En diciembre, 40% de los parlamentarios irá tras su cuarto mandato, blindados por la ausencia de leyes que limiten la reelegibilidad de diputados y senadores.
Fredy Cancino
Como toda cosa humana, la democracia es imperfecta. Hay una democracia real, la que se vive, y una ideal, que sólo existe en la cabeza de los bienaventurados utopistas. Imperfecta pero perfectible, como lo saben bien quienes tratan de mejorarla. Para Norberto Bobbio, eran cuatro las principales amenazas que acechaban a las democracias modernas: los poderes ocultos (fácticos les llaman aquí), esos que no se ven pero que actúan; los poderes criminales, aquellos que operan y deciden fuera de la ley; la apatía política, que deja en manos de otros las decisiones públicas (en Chile hay 4,5 millones que callan en el momento del voto); y, finalmente, están las oligarquías, aquellos pocos que aun sometidos a las reglas de la democracia, se las arreglan para reproducirse a sí mismas, una y otra vez, en el poder político.
Los artilugios de conservación de las oligarquías son variados. Desde luego, se parte construyendo cofradías en gremios, partidos, sindicatos, y en todo lugar donde se disputen cuotas parciales de poder. Organizar una cofradía debe, sin embargo, partir de ideas, valores y propósitos que han de ser nobles y altruistas. Los cofrades deben convencerse de que obran por los intereses superiores de la organización y, porqué no, de la nación entera. La cofradía va tras el poder por sobre los intereses particulares de sus miembros, persiguiendo una satisfacción colectiva. El asunto es que los puestos de mando deben ser ocupados por personas concretas: nosotros, ciertamente, dicen los asociados. El resto resulta más o menos conocido. Recomendaciones, designaciones y elecciones internas deben favorecer primeramente a los cruzados, que a su vez favorecerán a otros cruzados amigos; en suma, gente de toda confianza.
La oligarquización de la política es una de las patas cojas de la ya no tan nueva democracia chilena. El poder que oscila entre pocos, pocos que oscilan en el poder, intercambiándose cargos como en el juego de las sillas musicales, en el cual algún desdichado termina de pie. Hay quienes le llaman metafóricamente “la chimenea que no tira”. Las próximas candidaturas parlamentarias son un ejemplo fúlgido de ello, como lo fueron las pasadas municipales con el apogeo de los alcaldes vitalicios. En diciembre, 40% de los parlamentarios irá tras su cuarto mandato, blindados por la ausencia de leyes que limiten la reelegibilidad de diputados y senadores. Leyes que deberían hacer ellos mismos, cosa bastante remota. Y no es que en Chile escaseen los buenos políticos, lo que podría justificar la permanencia impávida de legisladores que tornan y retornan a su sillón.
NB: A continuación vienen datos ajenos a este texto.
(* ===== verification/Main.v ===== *)
(** * The process (cmd/kyria/main.go)

    [main] starts the components the configuration asks for, binds its ports,
    serves until a signal arrives or serving fails, and then stops them in a fixed
    order.  The process is a step relation over the background loops of Loops.v,
    one per component, the connection pool of Peer.v, the server of Server.v and
    the position of [main].  What a turn of a loop does is in Loops.v; here only
    when turns happen matters, so the loops carry no state.  Calls to replicas use
    the pool whenever the process is alive, whoever makes them: a loop, a request,
    or a goroutine of a fan-out that nobody waits for any more. *)

From S2P Require Import Prelude Gossip Loops Server Peer Config.

(** ** Data *)

Inductive component : Type :=
| CJanitor | CGossiper | CRouter | CReplayer | CAntiEntropy | CTombstoneGC.

#[export] Instance component_eq_dec : EqDecision component.
Proof. solve_decision. Defined.

Definition clustered (cfg : Config) : bool := negb (bool_decide (cfg_GossipAddr cfg = [])).

(** The components [main] starts, in the order it does. *)
Definition started (cfg : Config) : list component :=
  (if (0 <? cfg_ReapInterval cfg)%Z then [CJanitor] else [])
  ++ if clustered cfg then
       [CGossiper; CRouter; CReplayer]
       ++ (if (0 <? cfg_AntiEntropyInterval cfg)%Z then [CAntiEntropy] else [])
       ++ (if (0 <? cfg_TombstoneGCInterval cfg)%Z then [CTombstoneGC] else [])
     else [].

(** The goroutines of each, with the interval it is given.  Only a round of
    anti-entropy may panic. *)
Definition component_loop (cfg : Config) (c : component) : loopSpec unit :=
  let turn := λ (_ : unit) (t : option unit), t = Some () in
  let may_panic := λ (_ : unit) (_ : option unit), True in
  match c with
  | CJanitor => mkLoopSpec [Ticks (cfg_ReapInterval cfg) turn] true
  | CGossiper => mkLoopSpec [Reads turn; Ticks (limit (cfg_GossipInterval cfg) second) turn] false
  | CRouter => mkLoopSpec [Ticks (cfg_RebuildInterval cfg) turn] false
  | CReplayer => mkLoopSpec [Ticks (cfg_HintReplayerInterval cfg) turn] true
  | CAntiEntropy => mkLoopSpec [Ticks (cfg_AntiEntropyInterval cfg) may_panic] true
  | CTombstoneGC => mkLoopSpec [Ticks (cfg_TombstoneGCInterval cfg) turn] true
  end.

(** The constructor of a component, and [Start] where it has one. *)
Definition create (cfg : Config) (c : component) : loop_state unit :=
  let l := start (component_loop cfg c) () in
  if by_constructor (component_loop cfg c) then l
  else mkLoop (once l) (stopped l) (panicked l) (gs l ++ launch (component_loop cfg c)) ().

(** ** Shutdown *)

Inductive action : Type :=
| StopLoop (c : component)
| ClosePeer
| CloseServer.

(** The branch of [main] a signal selects: stop what was started, release the
    pooled connections, close the server. *)
Definition shutdown (cfg : Config) : list action :=
  (StopLoop <$> filter (λ c, c ∈ started cfg)
     [CJanitor; CGossiper; CRouter; CReplayer; CAntiEntropy; CTombstoneGC])
  ++ (if clustered cfg then [ClosePeer] else [])
  ++ [CloseServer].

(** [Starting todo]: the components left to start.  [Running]: in the [select].
    [Stopping todo called]: the actions left, and whether the [Stop] or [Close]
    that heads them has been entered; with none left [main] has returned, and the
    process with it.  [Dead]: [os.Exit(1)], a panic, or a signal before
    [signal.NotifyContext]. *)
Inductive status : Type :=
| Starting (todo : list component)
| Running
| Stopping (todo : list action) (called : bool)
| Dead.

Record process : Type := mkProcess {
  loops : component → loop_state unit;
  main_at : status;
  peers : pstate;
  srv : Server
}.

Definition alive (p : process) : Prop :=
  match main_at p with Starting _ | Running | Stopping (_ :: _) _ => True | Stopping [] _ | Dead => False end.

(** [Serve] has been launched. *)
Definition serving (p : process) : Prop :=
  match main_at p with Running | Stopping (_ :: _) _ => True | _ => False end.
(** * Zero-of-functions solver: a shallow embedding of [ZOF_CLI.py] and [app.py]

    The six root-finding loops of [ZOF_CLI.py], the three solvers and the
    Newton branch of [index] in [app.py], and the two [make_function]
    wrappers are transcribed as Rocq functions.  The loops are written
    over an interface [Arith] of the arithmetic they use; its instance is
    binary64 floating point, what a Python [float] is.

    Around them stand the two front ends: the console session of
    [ZOF_CLI.py] ([print_menu], [read_float], [main]) as a function of the
    lines on standard input, and the request handler [index] of [app.py] as
    a function of the request method and form.  What Python and Flask
    supply ([eval], [float] and [int] on strings, [str] of an exception,
    [render_template]) is a parameter of these definitions. *)

From Stdlib Require Import ZArith List String Ascii Bool Lia.
From Stdlib Require Import Floats QArith Qabs Lqa.
From Stdlib Require Import DecimalString.
Import ListNotations.

Set Implicit Arguments.

(** ** Arithmetic used by the solvers *)

Declare Scope py_scope.
Delimit Scope py_scope with py.

Class Arith (num : Type) : Type := {
  zero : num;                      (* the literal 0 *)
  two : num;                       (* the literal 2.0 *)
  add : num -> num -> num;
  sub : num -> num -> num;
  mul : num -> num -> num;
  div : num -> num -> num;         (* quotient for a divisor that is not 0 *)
  absn : num -> num;               (* abs *)
  ltb : num -> num -> bool;        (* x < y *)
  eqb : num -> num -> bool         (* x == y *)
}.
(** [needle in hay] *)
Definition contains (needle hay : string) : bool :=
  match find needle hay with Some _ => true | None => false end.

(** [int(digits)] for a string of ASCII decimal digits. *)
Fixpoint int_digits (acc : Z) (s : string) : Z :=
  match s with
  | EmptyString => acc
  | String c s' => int_digits (10 * acc + Z.of_nat (code c - 48)) s'
  end.

Definition int (s : string) : Z := int_digits 0 s.

(** [str(n)] for an [int]. *)
Definition of_int (n : Z) : string :=
  DecimalString.NilZero.string_of_int (Z.to_int n).

(** [sep.join(parts)] *)
Definition join (sep : string) (parts : list string) : string :=
  String.concat sep parts.

Definition newline : string := String (ascii_of_nat 10) EmptyString.

End PyStr.

(** ** [domains/graph_coloring/solution_parser.py] *)

Module GraphColoringParser.
Import PyStr.

(** A [dict] from vertex labels to colours, in insertion order. *)
Definition Coloring : Type := list (string * Z).

(** [d[k] = v]: an existing key keeps its place, a new key goes last. *)
Fixpoint dict_set (d : Coloring) (k : string) (v : Z) : Coloring :=
  match d with
  | [] => [(k, v)]
  | (k', v') :: d' =>
      if String.eqb k' k then (k, v) :: d' else (k', v') :: dict_set d' k v
  end.

(** [pattern.match(line)] for [\((\w+)\s+(\d+)\)], the two groups.  The
    three classes that follow one another are pairwise disjoint and [)] is
    no digit, so the greedy choice for each [+] is the only one that can
    succeed and no backtracking is lost. *)
Definition pattern_match (line : string) : option (string * string) :=
  match line with
  | String "(" s1 =>
      let '(vertex, s2) := span is_word s1 in
      let '(blank, s3) := span is_space s2 in
      let '(color, s4) := span is_digit s3 in
      match vertex, blank, color, s4 with
      | String _ _, String _ _, String _ _, String ")" _ => Some (vertex, color)
      | _, _, _, _ => None
      end
  | _ => None
  end.
(** X29.  The white space of a heading plays no part in
    [match_target_heading]: the result is read off the lower-cased
    heading alone, which must contain 'practice' and 'guid', or
    'supplement' and 'material', each in one piece. *)
Theorem match_target_heading_by_words (txt : text) :
  DataExtraction.match_target_heading txt
  = (contains (u "practice") (lower txt) && contains (u "guid") (lower txt))
    || (contains (u "supplement") (lower txt)
        && contains (u "material") (lower txt)).
Proof.
  unfold DataExtraction.match_target_heading. cbv zeta.
  rewrite !contains_normalized by (reflexivity || discriminate).
  reflexivity.
Qed.

End TargetHeadings.
(** * PacketStreamer receiver: framing, socket reader and connection pipeline

    A shallow embedding of [pkg/streamer/receiver.go]:
    - [readDataFromSocket], the exact-count socket reader;
    - [readPkts], the per-connection read loop with its header checks and its
      non-blocking pushes onto the frame queue and the size queue;
    - [receiverOutput], the output writer;
    - the accept loop of [processHost] and the goroutines it starts.

    Bytes are [Init.Byte.byte]; Go's [int] is the 64-bit two's complement
    integer, written as [Z] with its wrap-around; [uint32] is a [Z] in
    [0, 2^32).  The reusable buffer [dataBuff] is one backing array; the
    slices the loop hands to the reader are windows [lo, hi) onto it, so that
    what the reader writes is what the loop later reads back. *)

From Stdlib Require Import ZArith List Bool Lia.
From coqutil Require Import Byte Word.LittleEndianList.
Import ListNotations.
Local Open Scope Z_scope.

(** ** Go integers *)

(** Two's complement wrap-around of a 64-bit [int]. *)
Definition wrap64 (z : Z) : Z := (z + 2 ^ 63) mod 2 ^ 64 - 2 ^ 63.

(** [int(x)] for [x : uint32] on a 64-bit platform. *)
Definition int_of_uint32 (u : Z) : Z := wrap64 u.

(** ** Constants of the package (receiver.go, lines 17-26) *)

Definition compressFlagByteLen : Z := 1.
Definition payloadMarkerLen : Z := 4.
Definition maxNumPkts : nat := 100.
Definition connTimeout : Z := 60.

Definition hdrData : list byte := [Byte.xde; Byte.xef; Byte.xec; Byte.xe0].

(** [len(hdrData) + payloadMarkerLen + compressFlagByteLen] (line 66). *)
Definition totalHdrLen : Z :=
  Z.of_nat (length hdrData) + payloadMarkerLen + compressFlagByteLen.

(** ** The connection

    [net.Conn.Read] is the environment.  A connection is the script of what
    its successive reads will report: each event carries the bytes that have
    arrived and the error, if any, reported with them.  A read into a window
    of [cap] bytes
    - returns [(0, nil)] at once when [cap = 0] (both [net] and [crypto/tls]
      return before touching the socket on an empty buffer);
    - reports the read deadline as expired when the script is exhausted (the
      peer is idle and the 60 second deadline of line 33 runs out);
    - hands over a whole event when its bytes fit, and otherwise the first
      [cap] bytes with no error, leaving the rest of the event (and its
      error) for the next read. *)

Inductive ReadErr : Type :=
| EOF        (* io.EOF *)
| Timeout    (* an error for which os.IsTimeout holds *)
| OtherErr.  (* any other non-nil error *)

Record Event : Type := Ev { ev_data : list byte; ev_err : option ReadErr }.

Definition Conn : Type := list Event.

Definition connRead (c : Conn) (cap : nat) : list byte * option ReadErr * Conn :=
  match cap with
  | O => ([], None, c)
  | S _ =>
      match c with
      | [] => ([], Some Timeout, [])
      | Ev bs e :: rest =>
          if (length bs <=? cap)%nat then (bs, e, rest)
          else (firstn cap bs, None, Ev (skipn cap bs) e :: rest)
      end
  end.

(** A source that delivers error-free chunks. *)
Definition chunks (cs : list (list byte)) : Conn := map (fun c => Ev c None) cs.

(** ** Logging *)

Inductive SockErr : Type :=
| ErrClosed    (* line 40: "Client %s closed connection. Reason = %v" *)
| ErrAbrupt    (* line 43: "Client %s closed connection abruptly. Got EOF" *)
| ErrTimeout.  (* line 46: the timeout error itself, returned unchanged *)

(** [os.IsTimeout] on the reader's result: the two [fmt.Errorf] values are
    fresh errors without a [Timeout] method. *)
Definition IsTimeout (e : SockErr) : bool :=
  match e with ErrTimeout => true | _ => false end.

Inductive LogMsg : Type :=
| LogZeroErr (e : ReadErr)      (* line 49 *)
| LogZeroNoErr                  (* line 53 *)
| LogReadFail (e : SockErr)     (* lines 72 and 94 *)
| LogIllegal                    (* line 80 *)
| LogInvalidLen (n : Z)         (* line 87 *)
| LogUncompressFull             (* line 106 *)
| LogSizeFull.                  (* line 111 *)

(** ** The buffer and its windows *)

(** Copy [bs] into the backing array at offset [off]. *)
Definition bufWrite (buf : list byte) (off : nat) (bs : list byte) : list byte :=
  firstn off buf ++ bs ++ skipn (off + length bs) buf.

(** The bytes of the window [lo, hi). *)
Definition bufSlice (buf : list byte) (lo hi : nat) : list byte :=
  firstn (hi - lo) (skipn lo buf).

(** ** readDataFromSocket (lines 28-61) *)

Inductive Ret : Type :=
| RetNil                 (* return nil *)
| RetErr (e : SockErr)   (* return a non-nil error *)
| RetPanic               (* a slice expression out of range *)
| RetSpin.               (* the model's iteration budget ran out *)

Record ReadOut : Type := mkReadOut {
  ro_ret : Ret;
  ro_conn : Conn;
  ro_buf : list byte;
  ro_log : list LogMsg;
  ro_total : Z   (* totalBytesRead when the function returned *)
}.

Definition isErr (e : ReadErr) (r : option ReadErr) : bool :=
  match r, e with
  | Some EOF, EOF | Some Timeout, Timeout | Some OtherErr, OtherErr => true
  | _, _ => false
  end.

Definition notNil (r : option ReadErr) : bool :=
  match r with Some _ => true | None => false end.

(** One pass of the [for] loop per unit of [fuel].  The window handed in by
    the caller is [lo, hi) of [buf]; [dataBuff[totalBytesRead:]] is then the
    window [lo + total, hi).  Arming the deadline (lines 33-37) can only log
    and is left out; its expiry is what [Timeout] stands for. *)
Fixpoint readLoop (fuel : nat) (c : Conn) (buf : list byte) (lo hi : nat)
    (bytesToRead total : Z) (log : list LogMsg) : ReadOut :=
  match fuel with
  | O => mkReadOut RetSpin c buf log total
  | S fuel' =>
      if (total <? 0) || (Z.of_nat (hi - lo) <? total)
      then mkReadOut RetPanic c buf log total
      else
        let off := (lo + Z.to_nat total)%nat in
        let '(bs, readErr, c') := connRead c (hi - off) in
        let buf' := bufWrite buf off bs in
        let bytesRead := Z.of_nat (length bs) in
        if notNil readErr && negb (isErr EOF readErr) && negb (isErr Timeout readErr)
        then mkReadOut (RetErr ErrClosed) c' buf' log total
        else if isErr EOF readErr && negb (total =? bytesToRead)
        then mkReadOut (RetErr ErrAbrupt) c' buf' log total
        else if isErr Timeout readErr && negb (total =? bytesToRead)
        then mkReadOut (RetErr ErrTimeout) c' buf' log total
        else if (bytesRead =? 0) && notNil readErr
        then mkReadOut RetNil c' buf'
               (log ++ [LogZeroErr (match readErr with Some e => e | None => EOF end)])
               total
        else if (bytesRead =? 0) && negb (notNil readErr)
        then mkReadOut RetNil c' buf' (log ++ [LogZeroNoErr]) total
        else
          let total' := total + bytesRead in
          if total' =? bytesToRead
          then mkReadOut RetNil c' buf' log total'
          else readLoop fuel' c' buf' lo hi bytesToRead total' log
  end.

(** Every pass that goes round again has stored at least one byte in the
    window, so [hi - lo + 1] passes are enough (see [readLoop_inv]). *)
Definition readDataFromSocket (c : Conn) (buf : list byte) (lo hi : nat)
    (bytesToRead : Z) (log : list LogMsg) : ReadOut :=
  readLoop (S (hi - lo)) c buf lo hi bytesToRead 0 log.

(** ** Buffered channels and the non-blocking send

    A Go channel made with capacity [ch_cap]: a FIFO of at most that many
    items.  [ch_closes] counts the calls of [close] on it. *)

Record Chan (A : Type) : Type := mkChan {
  ch_items : list A;
  ch_cap : nat;
  ch_closes : nat
}.
Arguments mkChan {A} _ _ _.
Arguments ch_items {A} _.
Arguments ch_cap {A} _.
Arguments ch_closes {A} _.

(** [make(chan A, cap)] *)
Definition makeChan {A : Type} (cap : nat) : Chan A := mkChan [] cap 0.

(** [select { case ch <- x: default: ... }]: the send goes through when the
    buffer has room, otherwise the [default] branch runs; the boolean tells
    which. *)
Definition trySend {A : Type} (ch : Chan A) (x : A) : bool * Chan A :=
  if (length (ch_items ch) <? ch_cap ch)%nat
  then (true, mkChan (ch_items ch ++ [x]) (ch_cap ch) (ch_closes ch))
  else (false, ch).

(** [<-ch] by a consumer, when an item is there. *)
Definition recv {A : Type} (ch : Chan A) : option A * Chan A :=
  match ch_items ch with
  | [] => (None, ch)
  | x :: rest => (Some x, mkChan rest (ch_cap ch) (ch_closes ch))
  end.

(** [close(ch)] *)
Definition closeChan {A : Type} (ch : Chan A) : Chan A :=
  mkChan (ch_items ch) (ch_cap ch) (S (ch_closes ch)).

(** ** Frames and configuration *)

Record CompressData : Type := mkCompressData {
  Data : list byte;
  IsCompressed : bool
}.

Record Config : Type := mkConfig {
  CompressBlockSize : Z;   (* config.CompressBlockSize *)
  AuthEnable : bool        (* config.Auth.Enable *)
}.

(** ** Header decoding *)

(** [bytes.Compare]: lexicographic order on unsigned bytes, as -1, 0 or 1. *)
Fixpoint bytesCompare (a b : list byte) : Z :=
  match a, b with
  | [], [] => 0
  | [], _ :: _ => -1
  | _ :: _, [] => 1
  | x :: a', y :: b' =>
      match byte.compare x y with
      | Lt => -1
      | Gt => 1
      | Eq => bytesCompare a' b'
      end
  end.

(** [binary.LittleEndian.Uint32]: it reads [b[0..3]] and panics on a shorter
    slice. *)
Definition Uint32 (b : list byte) : option Z :=
  match b with
  | b0 :: b1 :: b2 :: b3 :: _ =>
      Some (Z.lor (Z.lor (Z.lor (byte.unsigned b0)
                                (Z.shiftl (byte.unsigned b1) 8))
                         (Z.shiftl (byte.unsigned b2) 16))
                  (Z.shiftl (byte.unsigned b3) 24))
  | _ => None
  end.

(** Bounds rule of a slice expression [a[lo:hi]] and of an index [a[i]]. *)
Definition sliceOK (buf : list byte) (lo hi : Z) : bool :=
  (0 <=? lo) && (lo <=? hi) && (hi <=? Z.of_nat (length buf)).

Definition indexOK (buf : list byte) (i : Z) : bool :=
  (0 <=? i) && (i <? Z.of_nat (length buf)).

(** [make([]byte, n)]: zeroed, and a panic on a negative length. *)
Definition makeBuf (n : Z) : option (list byte) :=
  if n <? 0 then None else Some (repeat Byte.x00 (Z.to_nat n)).

(** ** The connection pipeline *)

Record PState : Type := mkPState {
  clientConn : Conn;                          (* what the peer will still deliver *)
  connCloses : nat;                           (* calls of clientConn.Close() *)
  dataBuff : list byte;
  pktUncompressChannel : Chan CompressData;   (* the frame queue *)
  sizeChannel : Chan Z;                       (* the shared size queue *)
  logs : list LogMsg
}.
(** * openvqe.hamiltonian.hamiltonian_base

    A shallow embedding of [ParametersHamiltonian] and [HamiltonianBase]
    (src/openvqe/hamiltonian/hamiltonian_base.py) and the properties the
    specification states about them.

    Python objects are modelled by explicit state passing: a method is a
    function from the instance to a result (a value or a raised exception)
    and the instance afterwards.  [__call__] runs in a small monad that, on
    top of that, records which operations of the instance and of the
    openfermion library were performed, in order. *)

From Stdlib Require Import String Ascii NArith ZArith List.
From stdpp Require Import base decidable option list gmap.

Local Open Scope N_scope.

(** ** Python strings *)

(** A Python [str] is a sequence of Unicode code points. *)
Abbreviation str := (list N).

(** The [str] written by an ASCII literal of the source. *)
Definition py (s : string) : str := N_of_ascii <$> list_ascii_of_string s.
Arguments py s%_string.

(** [str.upper] maps every character through Unicode's full uppercase
    mapping (one character may become several).  On ASCII it turns [a]..[z]
    into [A]..[Z] and keeps the rest; the mapping of the other code points
    is the interpreter's Unicode table, taken as given. *)
Class Unicode := { unicode_upper : N -> str }.

Definition upper_char `{Unicode} (c : N) : str :=
  if c <? 128
  then [if (97 <=? c) && (c <=? 122) then c - 32 else c]
  else unicode_upper c.

Definition upper `{Unicode} (s : str) : str := c ← s; upper_char c.

(** Lowercase of an ASCII letter; used to say that two names differ only in
    the case of their ASCII letters. *)
Definition ascii_lower (c : N) : N :=
  if (65 <=? c) && (c <=? 90) then c + 32 else c.

Definition same_ignoring_ascii_case (t1 t2 : str) : Prop :=
  ascii_lower <$> t1 = ascii_lower <$> t2.

(** ** Classes, exceptions, results *)

(** A class object, as far as the source looks at one: [type(x).__name__]. *)
Record PyType := { __name__ : str }.

(** The exceptions the module raises itself, and those ([E]) raised by the
    code it calls: [verify], overridden methods, openfermion. *)
Inductive exn (E : Type) :=
| OpenVQEParameterError
    (parameter_name : str) (parameter_class : PyType)
    (parameter_value : str) (called_from : str)
| OpenVQEException (msg : str)
| NotImplementedError (msg : str)
| Raised (e : E).
Arguments OpenVQEParameterError {E}.
Arguments OpenVQEException {E}.
Arguments NotImplementedError {E}.
Arguments Raised {E}.

(** The class of an exception: what an [except] clause tells apart. *)
Inductive exn_class :=
| ClsOpenVQEParameterError
| ClsOpenVQEException
| ClsNotImplementedError
| ClsRaised.

Definition class_of_exn {E} (e : exn E) : exn_class :=
  match e with
  | OpenVQEParameterError _ _ _ _ => ClsOpenVQEParameterError
  | OpenVQEException _ => ClsOpenVQEException
  | NotImplementedError _ => ClsNotImplementedError
  | Raised _ => ClsRaised
  end.

Inductive result (E A : Type) :=
| Ok (a : A)
| Err (e : exn E).
Arguments Ok {E A}.
Arguments Err {E A}.

(** A call whose argument is the result of another call: an exception of
    the inner call is the exception of the whole expression. *)
Definition and_then {E A B} (r : result E A) (k : A -> result E B) :
  result E B :=
  match r with
  | Ok a => k a
  | Err e => Err e
  end.

Definition raised_class {E A} (r : result E A) : option exn_class :=
  match r with
  | Ok _ => None
  | Err e => Some (class_of_exn e)
  end.

(** ** openfermion *)

(** The three functions of openfermion the module calls; each returns or
    raises. *)
Module openfermion.

Class API (FermionicHamiltonian FermionOperator QubitOperator E : Type) := {
  get_fermion_operator : FermionicHamiltonian -> result E FermionOperator;
  jordan_wigner : FermionOperator -> result E QubitOperator;
  bravyi_kitaev : FermionOperator -> result E QubitOperator
}.

End openfermion.

(** ** ParametersHamiltonian *)

(** The dataclass has the one field [transformation]; [parameters_type]
    is the object's class, which [__call__] reports in its error
    ([ParametersHamiltonian] or a dataclass derived from it). *)
Record ParametersHamiltonian := {
  parameters_type : PyType;
  transformation : str
}.

Definition ParametersHamiltonian_type : PyType :=
  {| __name__ := py "ParametersHamiltonian" |}.

(** [ParametersHamiltonian()]: the field's default is ["JW"]. *)
Definition ParametersHamiltonian_default : ParametersHamiltonian :=
  {| parameters_type := ParametersHamiltonian_type;
     transformation := py "JW" |}.

Definition jordan_wigner_aliases : list str :=
  [py "JW"; py "J-W"; py "JORDAN-WIGNER"].

Definition bravyi_kitaev_aliases : list str :=
  [py "BK"; py "B-K"; py "BRAVYI-KITAEV"].

Definition jordan_wigner `{Unicode} (self : ParametersHamiltonian) : bool :=
  if decide (upper (transformation self) ∈ jordan_wigner_aliases)
  then true
  else false.

Definition bravyi_kitaev `{Unicode} (self : ParametersHamiltonian) : bool :=
  if decide (upper (transformation self) ∈ bravyi_kitaev_aliases)
  then true
  else false.

(** ** Instances and the call monad *)

(** What [__call__] does to the instance and to the library, in order. *)
Inductive event :=
| EvVerify
| EvGetFermionicHamiltonian
| EvGetattr (name : str)
| EvTransformMethod (name : str)
| EvGetFermionOperator
| EvJordanWigner
| EvBravyiKitaev.

Section Model.

(** openfermion's representations, and what overriding code keeps in the
    instance ([D]), raises ([E]) or stores in non-callable attributes
    ([V]). *)
Context {FermionicHamiltonian QubitOperator : Type}.
Context {D E V : Type}.

(** An instance of a class derived from [HamiltonianBase]: its class,
    [self.parameters], and the rest of its state. *)
Record Self := {
  self_type : PyType;
  parameters : ParametersHamiltonian;
  fields : D
}.

(** A method called on an instance: what it returns or raises, and the
    instance afterwards. *)
Definition method (A : Type) : Type := Self -> result E A * Self.

(** What [getattr(self, name, None)] may find: something callable, called
    with the fermionic Hamiltonian, or a value that is not. *)
Inductive attr :=
| Callable (f : FermionicHamiltonian -> method QubitOperator)
| NotCallable (v : V).

(** [callable(x)], with [None] (the default of [getattr]) for a missing
    attribute. *)
Definition callable (x : option attr) : bool :=
  match x with
  | Some (Callable _) => true
  | _ => false
  end.

(** A class derived from [HamiltonianBase]: the methods [__call__] reaches
    through [self], and the attributes [getattr] sees on an instance. *)
Record HamiltonianClass := {
  verify : method bool;
  get_fermionic_hamiltonian : method FermionicHamiltonian;
  n_qubits : method Z;
  attributes : Self -> gmap str attr
}.

(** The outcome of running [__call__]: result, instance afterwards, and
    the operations performed. *)
Record outcome (A : Type) := Outcome {
  value : result E A;
  final : Self;
  trace : list event
}.

Definition M (A : Type) : Type := Self -> outcome A.

Definition raise {A} (e : exn E) : M A := fun s => Outcome _ (Err e) s [].

Definition bind {A B} (c : M A) (k : A -> M B) : M B :=
  fun s =>
    let o := c s in
    match value _ o with
    | Ok a =>
        let o' := k a (final _ o) in
        Outcome _ (value _ o') (final _ o') (trace _ o ++ trace _ o')
    | Err e => Outcome _ (Err e) (final _ o) (trace _ o)
    end.

(** A method call on [self]. *)
Definition call {A} (ev : event) (m : method A) : M A :=
  fun s => let '(r, s') := m s in Outcome _ r s' [ev].

(** A call into openfermion: it does not see the instance. *)
Definition lib {A} (ev : event) (r : result E A) : M A :=
  fun s => Outcome _ r s [ev].

(** Reading from [self]. *)
Definition read {A} (f : Self -> A) : M A :=
  fun s => Outcome _ (Ok (f s)) s [].
Lemma sub_topic_loop_urls (svc : service) (sub_topics : list string)
    (st : list source * gset string) (log : list string) :
  NoDup (map s_url st.1) ->
  (forall u, In u (map s_url st.1) -> u ∈ st.2) ->
  let st' := (sub_topic_loop svc sub_topics st log).1 in
  NoDup (map s_url st'.1) /\ (forall u, In u (map s_url st'.1) -> u ∈ st'.2).
Proof.
  revert st log; induction sub_topics as [|k ks IH]; intros st log Hnd Hseen;
    simpl; [split; assumption|].
  destruct (search_wikipedia_article svc log k) as [info log'].
  destruct (record_match_urls k 8 st info Hnd Hseen) as [Hnd' Hseen'].
  apply IH; assumption.
Qed.

(** C1: for a topic dict with a title and a description, whatever the
    search service answers and whatever the iteration order of the
    keyword set, the sources returned have pairwise distinct urls. *)
Theorem generate_sources_for_topic_unique_urls (svc : service)
    (set_order : gset string -> list string) (log : list string)
    (topic_data : gmap string string) (title description : string) :
  topic_data !! "title" = Some title ->
  topic_data !! "description" = Some description ->
  exists sources log',
    generate_sources_for_topic svc set_order log topic_data = (Ok sources, log') /\
    NoDup (map s_url sources).
Proof.
  intros Ht Hd; unfold generate_sources_for_topic; rewrite Ht, Hd.
  destruct (search_wikipedia_article svc log title) as [wiki_info log1].
  assert (Hnil1 : NoDup (map s_url ([] : list source))) by constructor.
  assert (Hnil2 : forall u, In u (map s_url ([] : list source)) ->
                  u ∈ (∅ : gset string)) by (intros u []).
  destruct (record_match_urls title 9 ([], ∅) wiki_info Hnil1 Hnil2) as [Hnd Hseen].
  destruct (String.eqb description "").
  - do 2 eexists; split; [reflexivity | exact Hnd].
  - destruct (sub_topic_loop_urls svc
                (set_order (extract_keywords_from_description description))
                (record_match title 9 ([], ∅) wiki_info) log1 Hnd Hseen)
      as [Hnd' _].
    destruct (sub_topic_loop svc _ _ log1) as [st' log2]; simpl in Hnd'.
    do 2 eexists; split; [reflexivity | exact Hnd'].
Qed.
Es que hay normas no escritas, pero igualmente sagradas, como la regla que dice: “el que tiene mantiene”, que encabeza el vademécum de la oligarquía política. Luego, la red de influencias, amigos y favores construida durante una legislatura, más los pactos de la cofradía, se encargarán de hacer cumplir el precepto. El sistema binominal ayuda. Y si esto no basta, una buena encuesta dirá que el parlamentario es más conocido en su zona que cualquier otro cándido postulante a su sillón. ¿Es buen o mal legislador? ¿Perderá el Parlamento con su no reelección? No importa, la televisión se encargará de ese detalle.
Michelle Bachelet, la más probable próxima huésped de La Moneda, ha señalado “caras nuevas” y nada de “repeticiones de platos”. Se refería naturalmente a los cargos de su Gobierno, porque no pretende de seguro sustituir a los partidos en las designaciones de sus candidatos. Pero es una buena señal, apunta a renovar una clase dirigente que después de 15 años acepta el trantrán de la administración pública sin mayor creatividad ni audacia, sumida en la buena administración, sin duda positiva pero despuntada de aquellos inevitables riesgos y desasosiegos que implica el progreso. Por ejemplo, el paso a un lado con la píldora de día después.
La de Bachelet es una voluntad de renovación, siempre saludable en democracia, que no parece permear la sólida estabilidad de las escuadras parlamentarias, que no conciben otra vida fuera del hemiciclo, como si en ello se jugara la suerte nacional. La verdad es que la patria libra su destino de cien otros modos, a pesar del eterno regreso de sus legisladores.